Re: Updating daily builds on a daily basis.

2013-01-31 Thread Sanjeev Gupta
On Fri, Feb 1, 2013 at 3:15 AM, John Kim  wrote:

> Sanjeev Gutpa,
>
> So do you only run those two commands at different times throughout the
> day? Are there any other commands to be aware of?
>

I sit at my laptop for most of the day, and when there is nothing
happening, I do:

# apt-get update ; apt-get -d -y dist-upgrade

and leave that running.  I have lots of PPAs, including firefox-next,
google, etc, so this takes some time.

Then, I immediately, or later, do:

# eatmydata apt-get upgrade

The reason the second command is later, is that I look at changelogs, so it
is in the foreground (with respect to my attention span).  Also, at one
time the Google archive was really, really, slow, so the first job was a
fire-an-forget.

Secondly, the "eatmydata" is a relic of when dpkg on btrfs was so
sloow, that a day's updates of a dozen packages would take 30
mins.  Adding "eatmydata" in front makes dpkg's fsync a NOOP.  As I do not
expect my laptop to crash during the upgrade, I can live without that
protection.  But then, no one expects the Spanish Inquisition...
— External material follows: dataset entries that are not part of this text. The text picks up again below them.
(* ===== verification/Sharding.v ===== *)
(** The sharding of API request records (pkg/sharding): which table a device's records are in, and
    the list of all the tables. *)
From Stdlib Require Import Ascii.
From stdpp Require Import prelude strings list.
From S2P Require Import Prelude GoStrings Digest.

(** ** Configuration *)
Definition ApiRequestRecordShardModeSingle : string := "single".
Definition ApiRequestRecordShardModeHash : string := "hash".
Definition ApiRequestRecordShardCount : Z := 64.
Definition ApiRequestRecordVirtualShardCount : Z := 1024.
Record ApiRequestRecordShardingConfig := mkSharding {
  Mode : string; TableName : string; TablePrefix : string;
  PhysicalShardCount : Z; VirtualShardCount : Z }.
Definition DefaultApiRequestRecordShardingConfig : ApiRequestRecordShardingConfig :=
  mkSharding ApiRequestRecordShardModeHash "api_request_record" "api_request_record_"
    ApiRequestRecordShardCount ApiRequestRecordVirtualShardCount.
Definition or_default (s d : string) : string := if bool_decide (s = "") then d else s.
Definition normalizeApiRequestRecordShardingConfig (cfg : ApiRequestRecordShardingConfig)
    : goerr + ApiRequestRecordShardingConfig :=
  let d := DefaultApiRequestRecordShardingConfig in
  let mode := or_default (TrimSpace (Mode cfg)) (Mode d) in
  let name := or_default (TrimSpace (TableName cfg)) (TableName d) in
  let prefix := or_default (TrimSpace (TablePrefix cfg)) (TablePrefix d) in
  let physical := if PhysicalShardCount cfg <=? 0 then PhysicalShardCount d else PhysicalShardCount cfg in
  let virtual := if VirtualShardCount cfg <=? 0 then VirtualShardCount d else VirtualShardCount cfg in
  if bool_decide (mode = ApiRequestRecordShardModeSingle) then inr (mkSharding mode name prefix 1 virtual)
  else if bool_decide (mode = ApiRequestRecordShardModeHash) then inr (mkSharding mode name prefix physical virtual)
  else inl (ErrNew "invalid api_request_record sharding mode").
(** The global configuration after a call of [ConfigureApiRequestRecordSharding]. *)
Definition ConfigureApiRequestRecordSharding (cfg : ApiRequestRecordShardingConfig)
    (global : ApiRequestRecordShardingConfig) : option goerr * ApiRequestRecordShardingConfig :=
  match normalizeApiRequestRecordShardingConfig cfg with
  | inl e => (Some e, global)
  | inr normalized => (None, normalized)
  end.

(** ** Tables *)
Definition shard_table (cfg : ApiRequestRecordShardingConfig) (i : Z) : string := TablePrefix cfg +++ fmt_0d 2 i.
Definition ApiRequestRecordTable (cfg : ApiRequestRecordShardingConfig) (deviceNo : string) : gores string :=
  if bool_decide (Mode cfg = ApiRequestRecordShardModeSingle) then Ret (TableName cfg)
  else if bool_decide (deviceNo = "") then Ret (shard_table cfg 0)
  else if u32 (PhysicalShardCount cfg) =? 0 then Panic "runtime error: integer divide by zero"
  else Ret (shard_table cfg (crc32 (to_bytes deviceNo) mod u32 (PhysicalShardCount cfg))).
Definition AllApiRequestRecordTables (cfg : ApiRequestRecordShardingConfig) : list string :=
  if bool_decide (Mode cfg = ApiRequestRecordShardModeSingle) then [TableName cfg]
  else map (shard_table cfg) (seqZ 0 (PhysicalShardCount cfg)).

(** ** What a configuration guarantees *)
(** The configurations the program can hold: the default one, or a normalized one. *)
Definition sharding_ok (cfg : ApiRequestRecordShardingConfig) : Prop :=
  (Mode cfg = ApiRequestRecordShardModeSingle ∨ Mode cfg = ApiRequestRecordShardModeHash) ∧
  1 <= PhysicalShardCount cfg < 2 ^ 63 ∧ TableName cfg ≠ "" ∧ TablePrefix cfg ≠ "".
Lemma default_sharding_ok : sharding_ok DefaultApiRequestRecordShardingConfig.
Proof. split; [by right|]. by vm_compute. Qed.
Lemma or_default_ne s d : d ≠ "" → or_default s d ≠ "".
Proof. unfold or_default. by case_bool_decide. Qed.
Lemma configure_ok cfg global :
  PhysicalShardCount cfg < 2 ^ 63 → sharding_ok global →
  sharding_ok (ConfigureApiRequestRecordSharding cfg global).2.
Proof.
  intros Hc Hg. unfold ConfigureApiRequestRecordSharding, normalizeApiRequestRecordShardingConfig.
  case_bool_decide as E; [|case_bool_decide as E'; [|done]]; unfold sharding_ok;
    cbn [snd Mode PhysicalShardCount TableName TablePrefix].
  - split_and!; [by left|done|done|by apply or_default_ne|by apply or_default_ne].
  - split_and!; [by right| | |by apply or_default_ne|by apply or_default_ne];
      destruct (Z.leb_spec (PhysicalShardCount cfg) 0); try done; lia.
Qed.
Definition configure_all (cs : list ApiRequestRecordShardingConfig) (global : ApiRequestRecordShardingConfig)
    : ApiRequestRecordShardingConfig :=
  foldl (λ g c, (ConfigureApiRequestRecordSharding c g).2) global cs.
Lemma configure_all_ok cs global :
  Forall (λ c, PhysicalShardCount c < 2 ^ 63) cs → sharding_ok global → sharding_ok (configure_all cs global).
Proof.
  revert global. induction cs as [|c cs IH]; intros global Hc Hg; [done|].
  apply Forall_cons in Hc as [H1 H2]. cbn. apply IH; [done|]. by apply configure_ok.
Qed.

Lemma shard_table_inj cfg i j :
  0 <= i < 2 ^ 63 → 0 <= j < 2 ^ 63 → shard_table cfg i = shard_table cfg j → i = j.
Proof. intros Hi Hj E%app_str_inj_l. by eapply fmt_0d_inj. Qed.

(** Routing stays within the listed tables. Whatever configurations were set, accepted or
    not, the list has as many different tables as there are shards (one in single mode), and a
    device's table is one of them; only a shard count that is a multiple of 2^32 makes the
    routing of a named device panic. *)
Lemma routed_table_listed (cs : list ApiRequestRecordShardingConfig) (deviceNo : string) :
  Forall (λ c, PhysicalShardCount c < 2 ^ 63) cs →
  let cfg := configure_all cs DefaultApiRequestRecordShardingConfig in
  NoDup (AllApiRequestRecordTables cfg) ∧
  zlen (AllApiRequestRecordTables cfg)
    = (if bool_decide (Mode cfg = ApiRequestRecordShardModeSingle) then 1 else PhysicalShardCount cfg) ∧
  match ApiRequestRecordTable cfg deviceNo with
  | Ret t => t ∈ AllApiRequestRecordTables cfg
  | Panic _ => deviceNo ≠ "" ∧ Mode cfg = ApiRequestRecordShardModeHash ∧ PhysicalShardCount cfg mod 2 ^ 32 = 0
  end.
Proof.
  intros Hcs cfg. destruct (configure_all_ok cs _ Hcs default_sharding_ok) as (Hm & Hp & _). fold cfg in Hm, Hp.
  assert (∀ i, 0 <= i < PhysicalShardCount cfg →
    shard_table cfg i ∈ map (shard_table cfg) (seqZ 0 (PhysicalShardCount cfg))) as Hin.
  { intros i Hi. apply list_elem_of_fmap. exists i. split; [done|]. apply elem_of_seqZ. lia. }
  unfold AllApiRequestRecordTables, ApiRequestRecordTable. case_bool_decide as E.
  { split_and!; [by apply NoDup_singleton|done|by constructor]. }
  split_and!.
  - apply NoDup_fmap_2_strong; [|apply NoDup_seqZ].
    intros i j Hi%elem_of_seqZ Hj%elem_of_seqZ. apply shard_table_inj; lia.
  - unfold zlen. rewrite length_map, length_seqZ. lia.
  - destruct Hm as [Hm|Hm]; [done|]. case_bool_decide as Ed; [apply Hin; lia|].
    destruct (Z.eqb_spec (u32 (PhysicalShardCount cfg)) 0) as [Hz|Hz]; [done|].
    assert (0 <= u32 (PhysicalShardCount cfg)) by (unfold u32; apply Z.mod_pos_bound; lia).
    assert (u32 (PhysicalShardCount cfg) <= PhysicalShardCount cfg) by (unfold u32; apply Z.mod_le; lia).
    apply Hin. pose proof (Z.mod_pos_bound (crc32 (to_bytes deviceNo)) (u32 (PhysicalShardCount cfg))). lia.
Qed.

(** Two settings, of which the second is refused. *)
Definition sharding_settings : list ApiRequestRecordShardingConfig :=
  [mkSharding " hash " "" "rec_" 4 0; mkSharding "range" "" "" 8 0].
Lemma routed_table_listed_witness :
  let cfg := configure_all sharding_settings DefaultApiRequestRecordShardingConfig in
  AllApiRequestRecordTables cfg = ["rec_00"; "rec_01"; "rec_02"; "rec_03"] ∧
  ApiRequestRecordTable cfg "dev-1" = Ret "rec_02" ∧
  match ApiRequestRecordTable cfg "dev-1" with
  | Ret t => t ∈ AllApiRequestRecordTables cfg
  | Panic _ => "dev-1" ≠ "" ∧ Mode cfg = ApiRequestRecordShardModeHash ∧ PhysicalShardCount cfg mod 2 ^ 32 = 0
  end.
Proof.
  split; [vm_compute; reflexivity|]. split; [vm_compute; reflexivity|].
  pose proof (routed_table_listed sharding_settings "dev-1") as P. cbv zeta in P.
  apply P. repeat constructor.
Defined.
(secondly.5) apt-btrfs-snapshot is fantastic.  Just remember to clear old
snapshots once in a while.

Thirdly, although I pull down packages in the "dist-upgrade" list, I
install only those in the "upgrade" list, so I see packages being held.
Once every few days, half-a-dozen packages (eg, python) become upgradable,
and get installed as a batch.

How can I ensure that by running those two commands, I get the daily build
> from the uk.archive.ubuntu.com archive? Because by default, mine is set
> to us.archive.ubuntu.com.
>

Firstly, this is not exactly equivalent to the "daily build", which applies
to the CDs, I think.  With the apt method, you may be a few hours ahead of
the daily build; including stuff that entered the archive after the nightly
build happened.  Assuming you are in Korea, (I am in Singapore) so our idea
of build times do not match Mr Shuttleworth's :-)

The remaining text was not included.